When it comes to controlling drug prices, states haven’t made much progress. They have made more headway regulating surprise medical bills.
Half the states have passed surprise billing laws. Only nine of them, though, included “comprehensive protections” that apply to all insurance plans, according to the Commonwealth Fund.
While states have struggled to actually lower drug prices, like Congress plans to do, they have passed laws to make them more transparent and to clamp down on pharmacy benefit managers — middlemen who negotiate drug benefits for plans.
Five states have enacted laws that require drug companies to notify them if they will significantly raise the price of a drug, and at least a dozen have restricted the power that a pharmacy benefit manager can have, like requiring them to register with the state.
Solutions That Have Worked
There are some success stories and lessons learned that Congress could use to lower health-care spending in general.
“States should be thinking of more global solutions because you kind of have to go big. Oftentimes people are looking to save $1 to $2 million a year, but that’s not going to make much of a difference,” says Shafterstein.
Only a couple of states have “gone big” in this sense.

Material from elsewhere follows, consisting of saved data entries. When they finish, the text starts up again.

(* ===== verification/GoText.v ===== *)
(** * Go strings, bytes and text codecs

    What the sources use of Go's [strings], [unicode/utf8], [unicode] and
    [encoding/hex] packages.  A Go [string] is Stdlib's [string] (a sequence of
    8-bit characters) and a [[]byte] is a [list ascii]; positions and lengths
    count bytes, as in Go.  The Unicode case tables beyond ASCII are data of the
    Go distribution and enter as the class [UnicodeCase]. *)

From S2P Require Import Prelude.
From Stdlib Require Import Ascii.

Abbreviation bytes := (list ascii).
Abbreviation bytes_of := String.list_ascii_of_string.
Abbreviation str_of := String.string_of_list_ascii.

#[global] Instance ascii_inhabited : Inhabited ascii := populate Ascii.zero.

(** The value of a byte, and the conversion [byte(z)]. *)
Definition val (c : ascii) : Z := Z.of_N (N_of_ascii c).
Definition byte_of (z : Z) : ascii := ascii_of_N (Z.to_N (z `mod` 256)).

(** ** Package strings, on bytes *)

(** [strings.IndexByte(s, c) >= 0]. *)
Definition contains_byte (c : ascii) (s : string) : bool := bool_decide (c ∈ bytes_of s).

(** [strings.ContainsAny(s, chars)] for ASCII [chars]. *)
Definition contains_any (s : string) (chars : bytes) : bool :=
  existsb (fun c => bool_decide (c ∈ chars)) (bytes_of s).

(** [strings.HasPrefix] and [strings.HasSuffix]. *)
Fixpoint list_prefix (p l : bytes) : bool :=
  match p, l with
  | [], _ => true
  | a :: p', b :: l' => bool_decide (a = b) && list_prefix p' l'
  | _ :: _, [] => false
  end.
Definition has_prefix (s prefix : string) : bool := list_prefix (bytes_of prefix) (bytes_of s).
Definition has_suffix (s suffix : string) : bool :=
  list_prefix (reverse (bytes_of suffix)) (reverse (bytes_of s)).

(** [strings.Split(s, sep)] for a separator of one byte: always at least one
    segment, the empty string included. *)
Fixpoint split_bytes (sep : ascii) (l : bytes) : list bytes :=
  match l with
  | [] => [[]]
  | c :: l' =>
      if bool_decide (c = sep) then [] :: split_bytes sep l'
      else match split_bytes sep l' with
           | [] => [[c]]
           | seg :: segs => (c :: seg) :: segs
           end
  end.
Definition split (sep : ascii) (s : string) : list string :=
  map str_of (split_bytes sep (bytes_of s)).

(** [strings.Join] with a one-byte separator. *)
Fixpoint join_bytes (sep : ascii) (segs : list bytes) : bytes :=
  match segs with
  | [] => []
  | [seg] => seg
  | seg :: segs' => seg ++ sep :: join_bytes sep segs'
  end.

(** [strings.ReplaceAll(s, string(c), "")]. *)
Definition remove_byte (c : ascii) (l : bytes) : bytes := filter (fun d => d ≠ c) l.

(** Go's [<] and [<=] on strings: bytewise lexicographic. *)
Definition str_ltb (a b : string) : bool := String.ltb a b.
Definition str_leb (a b : string) : bool := String.leb a b.

(** ** Package unicode/utf8 *)

Definition continuation (c : ascii) : bool := (0x80 <=? val c)%Z && (val c <=? 0xBF)%Z.
Definition in_range (lo hi : Z) (c : ascii) : bool := (lo <=? val c)%Z && (val c <=? hi)%Z.
Definition rune_error : Z := 0xFFFD.

(** One decoded position of a string: its rune, the bytes it was read from and
    whether these are a valid encoding (an invalid byte reads as U+FFFD). *)
Record rune_at := RuneAt { rune_value : Z; rune_bytes : bytes; rune_valid : bool }.

Definition two (b0 b1 : ascii) : rune_at :=
  RuneAt ((val b0 - 0xC0) * 64 + (val b1 - 0x80))%Z [b0; b1] true.
Definition three (b0 b1 b2 : ascii) : rune_at :=
  RuneAt ((val b0 - 0xE0) * 4096 + (val b1 - 0x80) * 64 + (val b2 - 0x80))%Z [b0; b1; b2] true.
Definition lead3 (b0 b1 : ascii) : bool :=
  in_range 0xE0 0xEF b0
  && in_range (if (val b0 =? 0xE0)%Z then 0xA0 else 0x80) (if (val b0 =? 0xED)%Z then 0x9F else 0xBF) b1.
Definition lead4 (b0 b1 : ascii) : bool :=
  in_range 0xF0 0xF4 b0
  && in_range (if (val b0 =? 0xF0)%Z then 0x90 else 0x80) (if (val b0 =? 0xF4)%Z then 0x8F else 0xBF) b1.

(** [utf8.DecodeRune] on [b0 :: rest]: the acceptance ranges of the first
    continuation byte exclude overlong forms and surrogates. *)
Definition decode_rune (b0 : ascii) (rest : bytes) : rune_at :=
  if (val b0 <? 0x80)%Z then RuneAt (val b0) [b0] true
  else match rest with
  | b1 :: b2 :: b3 :: _ =>
      if in_range 0xC2 0xDF b0 && continuation b1 then two b0 b1
      else if lead3 b0 b1 && continuation b2 then three b0 b1 b2
      else if lead4 b0 b1 && continuation b2 && continuation b3 then
        RuneAt ((val b0 - 0xF0) * 262144 + (val b1 - 0x80) * 4096
                + (val b2 - 0x80) * 64 + (val b3 - 0x80))%Z [b0; b1; b2; b3] true
      else RuneAt rune_error [b0] false
  | b1 :: b2 :: _ =>
      if in_range 0xC2 0xDF b0 && continuation b1 then two b0 b1
      else if lead3 b0 b1 && continuation b2 then three b0 b1 b2
      else RuneAt rune_error [b0] false
  | b1 :: _ =>
      if in_range 0xC2 0xDF b0 && continuation b1 then two b0 b1
      else RuneAt rune_error [b0] false
  | [] => RuneAt rune_error [b0] false
  end.

(** The runes a [range] loop over the string visits.  Each consumes at least
    one byte, so the length of the string is enough fuel. *)
Fixpoint runes_fuel (fuel : nat) (l : bytes) : list rune_at :=
  match fuel, l with
  | S fuel', b0 :: rest =>
      let r := decode_rune b0 rest in r :: runes_fuel fuel' (drop (length (rune_bytes r)) l)
  | _, _ => []
  end.
Definition runes (l : bytes) : list rune_at := runes_fuel (length l) l.

(** [utf8.ValidString]. *)
Definition utf8_valid (s : string) : bool := forallb rune_valid (runes (bytes_of s)).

Massachusetts passed what became the framework for the federal Affordable Care Act in 2006, known as “RomneyCare,” which requires residents to have health insurance. Health-care spending has since slowed in recent years. Mechanic credits that to the law’s requirements for private health entities to publicly justify price hikes and high spending.
In Maryland, it has taken decades to get health-care spending under control. The state has had an all-payer system for hospitals since the 1970s, meaning they get a fixed sum every month rather than bill insurers for every claim. While that system — which is only used by one other state, Vermont — curbed hospital spending per patient, hospital spending overall grew at a slightly higher rate than the national average.
So in 2014, Maryland forced hospitals to limit their spending to 0.5 percent less than the national growth rate. It has largely been deemed a success, with a report commissioned by the federal Centers for Medicare and Medicaid Services finding that “Maryland hospitals were able to operate within their global budgets without adverse effects on their financial status.”
On a less global scale, states have been able to drive down premiums by implementing reinsurance programs, meaning the government pays for the most expensive patients, taking that bill off insurance companies’ plate.
But reinsurance is like slapping a band-aid on a much larger wound.
“Recent state efforts on reinsurance have worked, but they aren’t really getting at the overall cost of coverage,” says Kevin Lucia, research professor at Georgetown University’s Health Policy Institute.